Voilà, c’est fait, il est debout sur ses pieds nus et le sol tiède sous ses pieds nus, et le lavabo devant lui. De l’eau, de l’eau fraîche ? Normalement, il devrait se laver à l’eau froide, ça réveille, ça fouette. Mais, bon, lui, il se lave à l’eau chaude. Très chaude. Brûlante. C’est une habitude ancienne, que personne ne veut comprendre. Il sait pourquoi, lui, pourquoi se réveiller avec du chaud brûlant.

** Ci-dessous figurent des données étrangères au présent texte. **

(* ===== verification/ThreadMutex.v ===== *)
(** * thread/ThreadMutex.h and thread/Condition.h

    [ThreadMutex] pairs a pthread mutex with a [holder_] field that is written without
    protection, after [pthread_mutex_lock] and after [pthread_mutex_unlock]. Each of those
    accesses is a step of its own here, so that threads interleave between them. The
    pthread mutex is what pthreads document: at most one owner, [lock] waits for none.
    [Condition::wait] erases the holder, releases the mutex and sleeps in one step, and
    takes the mutex again like [lock] once somebody notifies it, its time is up, or for no
    reason. *)
From S2P Require Import Prelude.
Local Open Scope Z_scope.

(** Where a thread is: outside, inside [lock()] before and after the pthread call,
    holding the lock, inside [unlock()] after the pthread call, inside [wait()] before the
    pthread call and asleep in it. Thread ids are positive. *)
Inductive mpc := Outside | Locking | Assigning | Holding | Unassigning | PreWait | Waiting.

#[export] Instance mpc_eq_dec : EqDecision mpc.
Proof. solve_decision. Defined.

Record thread_mutex := mk_tm {
  owner : option Z;        (* of the pthread mutex *)
  holder_ : Z;
  mpcs : gmap Z mpc
}.

Definition ThreadMutex_new : thread_mutex := mk_tm None 0 ∅.
Definition mpc_of (t : Z) (m : thread_mutex) : mpc := default Outside (mpcs m !! t).

Definition assignHolder (t : Z) (m : thread_mutex) : thread_mutex := mk_tm (owner m) t (mpcs m).
Definition unassignHolder (m : thread_mutex) : thread_mutex := mk_tm (owner m) 0 (mpcs m).
Definition at_pc (t : Z) (p : mpc) (m : thread_mutex) : thread_mutex :=
  mk_tm (owner m) (holder_ m) (<[t := p]> (mpcs m)).

Definition isLockedByCurrentThread (t : Z) (m : thread_mutex) : bool := bool_decide (holder_ m = t).

Inductive mact := CallLock (t : Z) | CallTryLock (t : Z) | CallUnlock (t : Z) | Go (t : Z)
  | CallWait (t : Z) | Wake (t : Z) | NotifyAll.

(** [UnassignGuard] on the way into [pthread_cond_wait]; on the way out the thread assigns
    itself like after [lock]. *)
Definition wait_begins (t : Z) (m : thread_mutex) : thread_mutex := at_pc t PreWait (unassignHolder m).

(** [pthread_cond_broadcast] *)
Definition notifyAll (m : thread_mutex) : thread_mutex :=
  mk_tm (owner m) (holder_ m) ((fun p => if decide (p = Waiting) then Locking else p) <$> mpcs m).

(** One step; [None] when the thread cannot take it (blocked, or not there). *)
Definition mstep (a : mact) (m : thread_mutex) : option thread_mutex :=
  match a with
  | CallLock t =>
      if decide (0 < t /\ mpc_of t m = Outside) then Some (at_pc t Locking m) else None
  | CallTryLock t =>
      if decide (0 < t /\ mpc_of t m = Outside) then
        match owner m with
        | None => Some (at_pc t Assigning (mk_tm (Some t) (holder_ m) (mpcs m)))
        | Some _ => Some m
        end
      else None
  | CallUnlock t =>
      if decide (mpc_of t m = Holding) then
        Some (at_pc t Unassigning (mk_tm None (holder_ m) (mpcs m)))
      else None
  | Go t =>
      match mpc_of t m with
      | Locking =>
          match owner m with
          | None => Some (at_pc t Assigning (mk_tm (Some t) (holder_ m) (mpcs m)))
          | Some _ => None
          end
      | Assigning => Some (at_pc t Holding (assignHolder t m))
      | Unassigning => Some (at_pc t Outside (unassignHolder m))
      | PreWait => Some (at_pc t Waiting (mk_tm None (holder_ m) (mpcs m)))
      | _ => None
      end
  | CallWait t =>
      if decide (mpc_of t m = Holding) then Some (wait_begins t m) else None
  | Wake t =>
      if decide (mpc_of t m = Waiting) then Some (at_pc t Locking m) else None
  | NotifyAll => Some (notifyAll m)
  end.

Fixpoint msteps (acts : list mact) (m : thread_mutex) : option thread_mutex :=
  match acts with
  | [] => Some m
  | a :: acts => m ← mstep a m; msteps acts m
  end.

Definition owns (p : mpc) : bool := match p with Assigning | Holding | PreWait => true | _ => false end.

(** The owner is the one thread between the pthread calls; [holder_], when set, names a
    thread that has the lock or is still in its [unlock]. *)
Record minv (m : thread_mutex) : Prop := {
  minv_owner : forall t, owner m = Some t <-> owns (mpc_of t m) = true;
  minv_holder : holder_ m <> 0 -> mpc_of (holder_ m) m = Holding \/ mpc_of (holder_ m) m = Unassigning;
  minv_pos : forall t, mpc_of t m <> Outside -> 0 < t
}.

Lemma mpc_of_at t p u m : mpc_of u (at_pc t p m) = if decide (u = t) then p else mpc_of u m.
Proof.
  unfold mpc_of, at_pc; cbn. case_decide as E; [by rewrite E, lookup_insert_eq|].
  by rewrite lookup_insert_ne.
Qed.

Lemma ThreadMutex_new_inv : minv ThreadMutex_new.
Proof.
  assert (forall t, mpc_of t ThreadMutex_new = Outside) as E
    by (intros t; unfold mpc_of; cbn; by rewrite lookup_empty).
  by constructor; [intros t; rewrite E|done|intros t; rewrite E].
Qed.

(** Thread [t] moves to [p]; the mutex has owner [o], the field is [h]. *)
Lemma minv_move t p o h m :
  minv m -> (p <> Outside -> 0 < t) ->
  (o = owner m /\ owns p = owns (mpc_of t m) \/ owner m = None /\ o = Some t /\ owns p = true \/
   owns (mpc_of t m) = true /\ o = None /\ owns p = false) ->
  (h = 0 \/ h = t /\ (p = Holding \/ p = Unassigning) \/
   h = holder_ m /\ (h = t -> (mpc_of t m = Holding \/ mpc_of t m = Unassigning) -> p = Holding \/ p = Unassigning)) ->
  minv (mk_tm o h (<[t := p]> (mpcs m))).
Proof.
  intros [Ho Hh Hp] Ht Hown Hhold.
  assert (forall u, mpc_of u (mk_tm o h (<[t := p]> (mpcs m))) = if decide (u = t) then p else mpc_of u m) as E
    by (intros u; apply (mpc_of_at t p u (mk_tm o h (mpcs m)))).
  constructor; intros *; rewrite ?E; cbn.
  - destruct Hown as [[-> Heq]|[(Hn & -> & Hpo)|(Hpo & -> & Hpn)]].
    + rewrite Ho. case_decide; [|done]. subst. by rewrite Heq.
    + case_decide; [subst; by rewrite Hpo|]. rewrite <- Ho, Hn. split; [intros [= ->]|]; done.
    + case_decide; [by rewrite Hpn|]. split; [done|]. intros Hu%Ho. apply Ho in Hpo. congruence.
  - intros Hnz. destruct Hhold as [->|[[-> Hpp]|[-> Himp]]]; [done|by rewrite decide_True|].
    case_decide as Ed; [|by apply Hh]. rewrite Ed in *. by apply Himp, Hh.
  - case_decide; [subst; apply Ht|apply Hp].
Qed.

Lemma minv_notifyAll m : minv m -> minv (notifyAll m).
Proof.
  intros [Ho Hh Hp].
  assert (forall u, mpc_of u (notifyAll m) = if decide (mpc_of u m = Waiting) then Locking else mpc_of u m) as E.
  { intros u. unfold mpc_of, notifyAll. cbn. rewrite lookup_fmap. by destruct (mpcs m !! u). }
  constructor; intros *; rewrite E.
  - rewrite (Ho t). case_decide as Ew; [|done]. by rewrite Ew.
  - change (holder_ (notifyAll m)) with (holder_ m). intros Hnz. case_decide as Ew; [|by apply Hh].
    destruct (Hh Hnz); congruence.
  - case_decide as Ew; intros ?; apply Hp; congruence.
Qed.

(** The three premises of [minv_move] for a thread whose place [Hpc] tells. *)
Ltac moved Hi Hpc :=
  unfold wait_begins, at_pc, assignHolder, unassignHolder; cbn [owner holder_ mpcs];
  match type of Hi with minv ?m => apply (minv_move _ _ _ _ m) end; [exact Hi|try done; intros _; first [lia|apply (minv_pos _ Hi); congruence]
    |cbn; rewrite Hpc; cbn; auto 6
    |cbn; first [by left|right; left; by auto|right; right; split; [done|intros _; rewrite Hpc; intros [?|?]; auto; congruence]]].

Lemma mstep_inv a m m' : minv m -> mstep a m = Some m' -> minv m'.
Proof.
  intros Hi Hs. destruct a as [t|t|t|t|t|t|]; cbn in Hs; try (case_decide as Hd; [|done]).
  - destruct Hd as [Ht Hpc]. injection Hs as <-. moved Hi Hpc.
  - destruct Hd as [Ht Hpc]. destruct (owner m) as [o|] eqn:Eo; injection Hs as <-; [done|]. moved Hi Hpc.
  - injection Hs as <-. moved Hi Hd.
  - destruct (mpc_of t m) eqn:Hpc; try done; [destruct (owner m) eqn:Eo; [done|]|..]; injection Hs as <-; moved Hi Hpc.
  - injection Hs as <-. moved Hi Hd.
  - injection Hs as <-. moved Hi Hd.
  - injection Hs as <-. by apply minv_notifyAll.
Qed.

Lemma msteps_inv acts m m' : minv m -> msteps acts m = Some m' -> minv m'.
Proof.
  revert m. induction acts as [|a acts IH]; intros m Hi Hs; cbn in Hs; [by simplify_eq|].
  destruct (mstep a m) as [m1|] eqn:E; [|done]. eapply IH; [by eapply mstep_inv|done].
Qed.

(** ** [Condition::waitForSeconds] *)
Definition kNanoSecondsPerSecond : Z := 1000000000.

(** The absolute deadline computed from the clock's [(sec, nsec)]; time_t and long have
    64 bits, and C division truncates. *)
Definition deadline (now : Z * Z) (nanoseconds : Z) : Z * Z :=
  (fst now + Z.quot (fst now + nanoseconds) kNanoSecondsPerSecond,
   Z.rem (snd now + nanoseconds) kNanoSecondsPerSecond).

Definition in_ns (ts : Z * Z) : Z := fst ts * kNanoSecondsPerSecond + snd ts.

(** ** Properties *)
(** Mutual exclusion and soundness of [locked()]: in every interleaving at most one
    thread is between its [lock] and [unlock], it is the owner of the pthread mutex, and
    when [locked()] tells a thread that is not inside [unlock] that it has the lock, it
    does. *)
Theorem thread_mutex_excludes (acts : list mact) (m : thread_mutex) :
  msteps acts ThreadMutex_new = Some m ->
  (forall t u, mpc_of t m = Holding -> mpc_of u m = Holding -> t = u) /\
  (forall t, mpc_of t m = Holding -> owner m = Some t) /\
  (forall t, 0 < t -> isLockedByCurrentThread t m = true -> mpc_of t m <> Unassigning ->
     mpc_of t m = Holding).
Proof.
  intros Hs. destruct (msteps_inv acts _ m ThreadMutex_new_inv Hs) as [Ho Hh _].
  assert (forall t, mpc_of t m = Holding -> owner m = Some t) as Hown by (intros t Ht; apply Ho; by rewrite Ht).
  split_and!; [|done|].
  - intros t u Ht%Hown Hu%Hown. congruence.
  - intros t Ht Hl Hn. apply bool_decide_eq_true in Hl. subst t. destruct (Hh ltac:(lia)); done.
Qed.

(** A thread that sleeps in [wait] has given the mutex up, is not marked as its holder, and
    after [notifyAll] none sleeps. *)
Lemma condition_wait_releases (acts : list mact) (m : thread_mutex) (t : Z) :
  msteps acts ThreadMutex_new = Some m ->
  (mpc_of t m = Waiting -> owner m <> Some t /\ holder_ m <> t) /\ mpc_of t (notifyAll m) <> Waiting.
Proof.
  intros Hs. destruct (msteps_inv acts _ m ThreadMutex_new_inv Hs) as [Ho Hh Hp]. split.
  - intros Hw. split; [rewrite Ho; by rewrite Hw|]. intros E. assert (0 < t) by (apply Hp; congruence).
    destruct (Hh ltac:(lia)); congruence.
  - unfold mpc_of, notifyAll. cbn. rewrite lookup_fmap. destruct (mpcs m !! t) as [[]|]; done.
Qed.

(** Thread 1 waits, thread 2 notifies it and unlocks; thread 1 has the mutex and its mark. *)
Example condition_hands_over :
  (fun m => (owner m, holder_ m, mpc_of 1 m)) <$>
    msteps [CallLock 1; Go 1; Go 1; CallWait 1; Go 1; CallLock 2; Go 2; Go 2; Wake 1; CallUnlock 2; Go 2; Go 1; Go 1]
      ThreadMutex_new = Some (Some 1, 1, Holding).
Proof. by vm_compute. Qed.

(** Thread 2 takes the lock between the two halves of thread 1's [unlock]. *)
Definition race : list mact :=
  [CallLock 1; Go 1; Go 1; CallLock 2; CallUnlock 1; Go 2; Go 2; Go 1].

Lemma thread_mutex_excludes_witness :
  (forall t u, mpc_of t (default ThreadMutex_new (msteps race ThreadMutex_new)) = Holding ->
     mpc_of u (default ThreadMutex_new (msteps race ThreadMutex_new)) = Holding -> t = u) /\
  (forall t, mpc_of t (default ThreadMutex_new (msteps race ThreadMutex_new)) = Holding ->
     owner (default ThreadMutex_new (msteps race ThreadMutex_new)) = Some t) /\
  (forall t, 0 < t ->
     isLockedByCurrentThread t (default ThreadMutex_new (msteps race ThreadMutex_new)) = true ->
     mpc_of t (default ThreadMutex_new (msteps race ThreadMutex_new)) <> Unassigning ->
     mpc_of t (default ThreadMutex_new (msteps race ThreadMutex_new)) = Holding).
Proof. apply (thread_mutex_excludes race). by vm_compute. Defined.

(** [locked()] is not complete: an [unlock] in progress can erase the next owner's
    mark. There is an interleaving after which a thread holds the mutex, nobody is inside
    [lock] or [unlock], and [locked()] tells the owner that it does not hold it. *)
Theorem thread_mutex_mark_erased :
  exists acts m, msteps acts ThreadMutex_new = Some m /\
    owner m = Some 2 /\ mpc_of 2 m = Holding /\ mpc_of 1 m = Outside /\
    isLockedByCurrentThread 2 m = false.
Proof. exists race. eexists. split; [vm_compute; reflexivity|]. by vm_compute. Qed.

(** [waitForSeconds] waits too long: the carry of the deadline is computed from the
    seconds of the clock instead of its nanoseconds, so on today's clock (between 2001 and
    2033) a wait of [n] nanoseconds ends up to two seconds late, never early. *)
Theorem waitForSeconds_late (sec nsec n : Z) :
  1000000000 <= sec < 2000000000 -> 0 <= nsec < 1000000000 -> 0 <= n ->
  exists k, 0 <= k <= 2 /\
    in_ns (deadline (sec, nsec) n) = in_ns (sec, nsec) + n + k * kNanoSecondsPerSecond.
Proof.
  intros Hs Hf Hn. unfold in_ns, deadline, kNanoSecondsPerSecond; cbn [fst snd].
  rewrite Z.quot_div_nonneg, Z.rem_mod_nonneg by lia.
  exists ((sec + n) / 1000000000 - (nsec + n) / 1000000000).
  Z.to_euclidean_division_equations. lia.
Qed.

Lemma waitForSeconds_late_witness :
  exists k, 0 <= k <= 2 /\
    in_ns (deadline (1700000000, 0) 500000000)
      = in_ns (1700000000, 0) + 500000000 + k * kNanoSecondsPerSecond.
Proof. apply (waitForSeconds_late 1700000000 0 500000000); lia. Defined.

Example half_second : in_ns (deadline (1700000000, 0) 500000000) - in_ns (1700000000, 0) = 2500000000.
Proof. by vm_compute. Qed.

Autrefois, il y a des années, il ne sait plus quand, tellement il était encore petit, il y avait une autre chambre, un autre lit, un autre Patrick. Il s’appelait aussi Patrick, enfin peut-être, il ne s’y retrouvait pas bien dans les prénoms, surtout quand il était petit. Maintenant, ça allait, ça devenait plus clair dans sa tête, les noms de chacun. Mais, à l’époque, quand c’était encore très vague, un probable Patrick avait décidé de le sortir plus vite encore du lit en lui frottant le visage avec un gant d’eau froide. S’il était bien réveillé, s’il faisait semblant de dormir encore, il arrivait à sauter hors de son lit, très vite, et il ne recevait que quelques gouttes, pas grave… Mais s’il dormait à nouveau réellement, c’était pire : un choc sur sa face, une claque molle. Un choc mou, une claque folle.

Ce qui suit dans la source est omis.